Littérature et gravure sur bois
La librairie a joué un rôle essentiel dans le lancement du mouvement de la gravure sur bois moderne en Chine. Kanzo avait organisé un atelier de gravure, avec son frère Kakichi comme professeur et Lu Xun comme interprète, pour former de jeunes artistes chinois. Il orchestrait également des expositions de gravures pour présenter leur travail. Lu Xun était convaincu que les gravures étaient dotées d’un pouvoir évocateur susceptibles de réveiller la Chine mieux que ne le pourrait jamais la littérature, sachant qu’une grande partie de la population chinoise était analphabète. Plus tard, les communistes utiliseraient les gravures sur bois pour mobiliser les paysans pendant la guerre contre le Japon et pendant la guerre civile contre les nationalistes.

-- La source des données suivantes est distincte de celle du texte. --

(* ===== verification/Repository.v ===== *)
(** The database: the schema of db/migrations and the statements of
    internal/repository.

    A table is a finite map from its primary key; [transactions], whose key is
    drawn by the server, is a list.  A statement either fails with an error and
    no effect, or yields its result and the next database.  Within a statement
    PostgreSQL first coerces values to the column types, then evaluates CHECK
    constraints, then unique keys, then foreign keys; the error codes below
    follow that order.  The columns [created_at] and [updated_at] are left out:
    no statement modelled here reads them.

    [DECIMAL(20,8)] is a [Z] in units of 10^-8, below 10^20 in absolute value. *)

From S2P Require Import Prelude.
Local Open Scope Z_scope.

(** ** Errors and numbers *)

Inductive PgError :=
| SqlState (code : string)           (** [pgconn.PgError] *)
| ErrNoRows                          (** [pgx.ErrNoRows] *)
| ConnLost.                          (** the connection failed *)

Definition not_null_violation : PgError := SqlState "23502".
Definition foreign_key_violation : PgError := SqlState "23503".
Definition unique_violation : PgError := SqlState "23505".
Definition check_violation : PgError := SqlState "23514".
Definition string_truncation : PgError := SqlState "22001".
Definition numeric_overflow : PgError := SqlState "22003".

(** [uuid.UUID], by its canonical text. *)
Definition UUID := string.

(** [pgtype.Numeric]: [Int * 10^Exp], or NULL. *)
Record Numeric := mkNumeric { n_Int : Z; n_Exp : Z; n_Valid : bool }.

Definition decimal_limit : Z := 100000000000000000000.
Definition decimal_ok (v : Z) : bool := Z.abs v <? decimal_limit.

(** Rounding half away from zero. *)
Definition round_div (a b : Z) : Z := Z.sgn a * ((2 * Z.abs a + b) / (2 * b)).

(** The value in units of 10^-8. *)
Definition decimal_units (n : Numeric) : Z :=
  if 0 <=? n_Exp n + 8 then n_Int n * 10 ^ (n_Exp n + 8)
  else round_div (n_Int n) (10 ^ (- (n_Exp n + 8))).

(** What PostgreSQL leaves to the server: the quotient of two numerics, stored
    in a DECIMAL(20,8) column. *)
Class Postgres := { numeric_quotient : Z → Z → Z }.

(** ** Statements *)

Record UserRow := mkUserRow { u_Email : string; u_PasswordHash : string; u_Balance : Z }.

Record EventRow := mkEventRow {
  er_Title : string; er_Description : string; er_Question : string; er_Thumbnail : string;
  er_IsActive : bool; er_ExpiresAt : Z; er_Volume : Z
}.

Record OrderRow := mkOrderRow {
  or_EventID : UUID; or_UserID : UUID; or_OrderType : string; or_Outcome : string; or_Side : string;
  or_Quantity : Z; or_Price : option Z; or_Status : string;
  or_FilledQuantity : Z; or_RemainingQuantity : Z
}.

Record TradeRow := mkTradeRow {
  tr_EventID : UUID; tr_Outcome : string; tr_TakerOrderID : UUID; tr_MakerOrderID : UUID;
  tr_BuyerID : UUID; tr_SellerID : UUID; tr_TakerSide : string; tr_Quantity : Z; tr_Price : Z
}.

Record PositionRow := mkPositionRow { pr_Shares : Z; pr_AvgPrice : Z }.

Record TransactionRow := mkTransactionRow {
  tx_UserID : UUID; tx_OrderID : UUID; tx_TradeID : UUID; tx_Type : string;
  tx_Quantity : option Z; tx_Price : option Z; tx_Amount : Z; tx_Outcome : string
}.

Record DB := mkDB {
  db_users : gmap UUID UserRow;
  db_events : gmap UUID EventRow;
  db_orders : gmap UUID OrderRow;
  db_trades : gmap UUID TradeRow;
  db_positions : gmap (UUID * UUID * string) PositionRow;
  db_transactions : list TransactionRow
}.

Definition with_users f d := mkDB (f (db_users d)) (db_events d) (db_orders d) (db_trades d) (db_positions d) (db_transactions d).
Definition with_events f d := mkDB (db_users d) (f (db_events d)) (db_orders d) (db_trades d) (db_positions d) (db_transactions d).
Definition with_dborders f d := mkDB (db_users d) (db_events d) (f (db_orders d)) (db_trades d) (db_positions d) (db_transactions d).
Definition with_trades f d := mkDB (db_users d) (db_events d) (db_orders d) (f (db_trades d)) (db_positions d) (db_transactions d).
Definition with_dbpositions f d := mkDB (db_users d) (db_events d) (db_orders d) (db_trades d) (f (db_positions d)) (db_transactions d).
Definition with_transactions f d := mkDB (db_users d) (db_events d) (db_orders d) (db_trades d) (db_positions d) (f (db_transactions d)).

Definition Stmt (A : Type) : Type := DB → PgError + A * DB.

Definition sret {A} (a : A) : Stmt A := λ d, inr (a, d).
Definition sfail {A} (e : PgError) : Stmt A := λ _, inl e.
Definition sbind {A B} (m : Stmt A) (k : A → Stmt B) : Stmt B := λ d,
  match m d with
  | inl e => inl e
  | inr (a, d) => k a d
  end.
Definition sget : Stmt DB := λ d, inr (d, d).
Definition swrite (f : DB → DB) : Stmt () := λ d, inr ((), f d).

Declare Scope sql_scope.
Delimit Scope sql_scope with sql.
Notation "x <- m ;; k" := (sbind m (λ x, k))
  (at level 100, m at next level, right associativity) : sql_scope.
Notation "m ;;; k" := (sbind m (λ _, k)) (at level 100, right associativity) : sql_scope.
Local Open Scope sql_scope.

(** [require e b] fails with [e] unless [b]. *)
Definition require (e : PgError) (b : bool) : Stmt () := if b then sret () else sfail e.

Definition in_range (v : Z) : Stmt Z := require numeric_overflow (decimal_ok v) ;;; sret v.

(** Assignment to a DECIMAL(20,8) column, NOT NULL or nullable. *)
Definition decimal_column (n : Numeric) : Stmt Z :=
  require not_null_violation (n_Valid n) ;;; in_range (decimal_units n).
Definition nullable_column (n : Numeric) : Stmt (option Z) :=
  if n_Valid n then (v <- in_range (decimal_units n) ;; sret (Some v)) else sret None.

Definition varchar (n : nat) (s : string) : Stmt () := require string_truncation (String.length s <=? n)%nat.
Definition one_of (l : list string) (s : string) : Stmt () := require check_violation (bool_decide (s ∈ l)).

(** A reference to an existing row. *)
Definition references {A} (table : DB → gmap UUID A) (id : UUID) : Stmt () :=
  d <- sget ;;
  require foreign_key_violation (bool_decide (is_Some (table d !! id))).

Definition unique_key {K A} `{Countable K} (table : DB → gmap K A) (k : K) : Stmt () :=
  d <- sget ;;
  require unique_violation (bool_decide (table d !! k = None)).

(** ** users.sql.go *)

(** The column default of [users.balance]: 100.0. *)
Definition default_balance : Z := 10000000000.

(** [id] is the server's [gen_random_uuid()]. *)
Definition CreateUser (id : UUID) (email passwordHash : string) : Stmt UUID :=
  d <- sget ;;
  require unique_violation (bool_decide (map_Forall (λ _ u, u_Email u ≠ email) (db_users d))) ;;;
  unique_key db_users id ;;;
  swrite (with_users (<[id := mkUserRow email passwordHash default_balance]>)) ;;;
  sret id.

(** [email] is UNIQUE, so at most one row qualifies. *)
Definition GetUserByEmail (email : string) : Stmt (UUID * UserRow) :=
  d <- sget ;;
  match map_to_list (filter (λ iu, u_Email iu.2 = email) (db_users d)) with
  | [] => sfail ErrNoRows
  | row :: _ => sret row
  end.

Definition GetUserBalance (id : UUID) : Stmt Z :=
  d <- sget ;;
  match db_users d !! id with
  | None => sfail ErrNoRows
  | Some u => sret (u_Balance u)
  end.

Definition set_Balance (v : Z) (u : UserRow) : UserRow := mkUserRow (u_Email u) (u_PasswordHash u) v.

Definition AddBalance (id : UUID) (balance : Numeric) : Stmt () :=
  d <- sget ;;
  match db_users d !! id with
  | None => sret ()
  | Some u =>
      require not_null_violation (n_Valid balance) ;;;
      v <- in_range (u_Balance u + decimal_units balance) ;;
      swrite (with_users (<[id := set_Balance v u]>))
  end.

(** Yields the number of rows. *)
Definition DeductBalance (id : UUID) (balance : Numeric) : Stmt Z :=
  d <- sget ;;
  match db_users d !! id with
  | None => sret 0
  | Some u =>
      if n_Valid balance && (decimal_units balance <=? u_Balance u) then
        v <- in_range (u_Balance u - decimal_units balance) ;;
        swrite (with_users (<[id := set_Balance v u]>)) ;;;
        sret 1
      else sret 0
  end.

(** ** events.sql.go *)

Definition CreateEvent (id : UUID) (title description question thumbnail : string) (expiresAt : Z) : Stmt UUID :=
  unique_key db_events id ;;;
  swrite (with_events (<[id := mkEventRow title description question thumbnail true expiresAt 0]>)) ;;;
  sret id.

Definition GetEventByID (id : UUID) : Stmt EventRow :=
  d <- sget ;;
  match db_events d !! id with
  | None => sfail ErrNoRows
  | Some ev => sret ev
  end.

(** Rows with equal expiry come in the server's order: [visit] is a permutation
    of the table. *)
Definition GetActiveEvents (visit : list (UUID * EventRow) → list (UUID * EventRow)) : Stmt (list (UUID * EventRow)) :=
  d <- sget ;;
  sret (stable_sort (λ a b, er_ExpiresAt a.2 <? er_ExpiresAt b.2)
          (filter (λ r, er_IsActive r.2 = true) (visit (map_to_list (db_events d))))).

(** Orders go with their event (ON DELETE CASCADE); trades and positions, and the
    trades and transactions that refer to those orders, prevent the deletion. *)
Definition DeleteEvent (id : UUID) : Stmt () :=
  d <- sget ;;
  let gone (o : UUID) := bool_decide (or_EventID <$> db_orders d !! o = Some id) in
  require foreign_key_violation (bool_decide
    (map_Forall (λ _ t, tr_EventID t ≠ id ∧ gone (tr_TakerOrderID t) = false ∧ gone (tr_MakerOrderID t) = false)
       (db_trades d))) ;;;
  require foreign_key_violation (bool_decide (map_Forall (λ k _, k.1.2 ≠ id) (db_positions d))) ;;;
  require foreign_key_violation (bool_decide (Forall (λ x, gone (tx_OrderID x) = false) (db_transactions d))) ;;;
  swrite (λ d, with_events (delete id) (with_dborders (filter (λ o, or_EventID o.2 ≠ id)) d)).

Definition add_Volume (v : Z) (ev : EventRow) : EventRow :=
  mkEventRow (er_Title ev) (er_Description ev) (er_Question ev) (er_Thumbnail ev)
    (er_IsActive ev) (er_ExpiresAt ev) (er_Volume ev + v).

Definition IncrementEventVolume (id : UUID) (volume : Numeric) : Stmt () :=
  d <- sget ;;
  match db_events d !! id with
  | None => sret ()
  | Some ev =>
      require not_null_violation (n_Valid volume) ;;;
      in_range (er_Volume ev + decimal_units volume) ;;;
      swrite (with_events (<[id := add_Volume (decimal_units volume) ev]>))
  end.

Definition GetOrderByID (id : UUID) : Stmt OrderRow :=
  d <- sget ;;
  match db_orders d !! id with
  | None => sfail ErrNoRows
  | Some o => sret o
  end.

(** ** orders.sql.go *)

Record InsertOrderParams := mkInsertOrder {
  io_ID : UUID; io_EventID : UUID; io_UserID : UUID; io_OrderType : string; io_Outcome : string;
  io_Side : string; io_Quantity : Numeric; io_Price : Numeric; io_Status : string;
  io_FilledQuantity : Numeric; io_RemainingQuantity : Numeric
}.

(** The CHECK on [orders.status], as of migration 004. *)
Definition order_statuses : list string := ["PENDING"; "PARTIAL"; "FILLED"; "CANCELED"; "REJECTED"].

Definition InsertOrder (p : InsertOrderParams) : Stmt () :=
  quantity <- decimal_column (io_Quantity p) ;;
  price <- nullable_column (io_Price p) ;;
  filled <- decimal_column (io_FilledQuantity p) ;;
  remaining <- decimal_column (io_RemainingQuantity p) ;;
  one_of ["LIMIT"; "MARKET"] (io_OrderType p) ;;;
  one_of ["YES"; "NO"] (io_Outcome p) ;;;
  one_of ["BUY"; "SELL"] (io_Side p) ;;;
  require check_violation (0 <? quantity) ;;;
  require check_violation (0 <=? default 0 price) ;;;
  one_of order_statuses (io_Status p) ;;;
  unique_key db_orders (io_ID p) ;;;
  references db_events (io_EventID p) ;;;
  references db_users (io_UserID p) ;;;
  swrite (with_dborders (<[io_ID p := mkOrderRow (io_EventID p) (io_UserID p) (io_OrderType p)
    (io_Outcome p) (io_Side p) quantity price (io_Status p) filled remaining]>)).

Quand le Japon et la Chine sont entrés en guerre à la fin des années 1930, il est devenu impossible de poursuivre les échanges culturels sino-japonais en personne à la librairie, et Uchiyama s’est donc mis à publier des livres et à donner des conférences sur la Chine devant un public japonais. Bien que la librairie Uchiyama de Shanghai ait fermé ses portes à la fin de la guerre et qu’Uchiyama soit rentré au Japon, il a continué à se consacrer sans relâche à l’amélioration des relations sino-japonaises. Après son retour en 1947, il a passé dix-sept mois à donner 800 conférences dans tout le Japon. Uchiyama a fondé l’Association de l’amitié sino-japonaise, qui a emboîté le pas au grand mouvement pacifiste d’après-guerre au Japon et a joué un rôle majeur dans le retour des dépouilles des travailleurs chinois déportés et morts au Japon, ainsi que dans le rapatriement des orphelins japonais restés en Chine. Il a également encouragé la normalisation des relations diplomatiques avec la Chine, ce qui n’était pas une tâche facile, alors que le Japon se trouvait sous occupation américaine de 1945 à 1952, puis était considéré comme un rempart contre le communisme pendant la guerre froide. Uchiyama s’est efforcé de tisser des liens plus étroits avec ses homologues chinois, en s’appuyant sur les réseaux qu’il avait établis au cours des trente ans qu’il avait passés à Shanghai.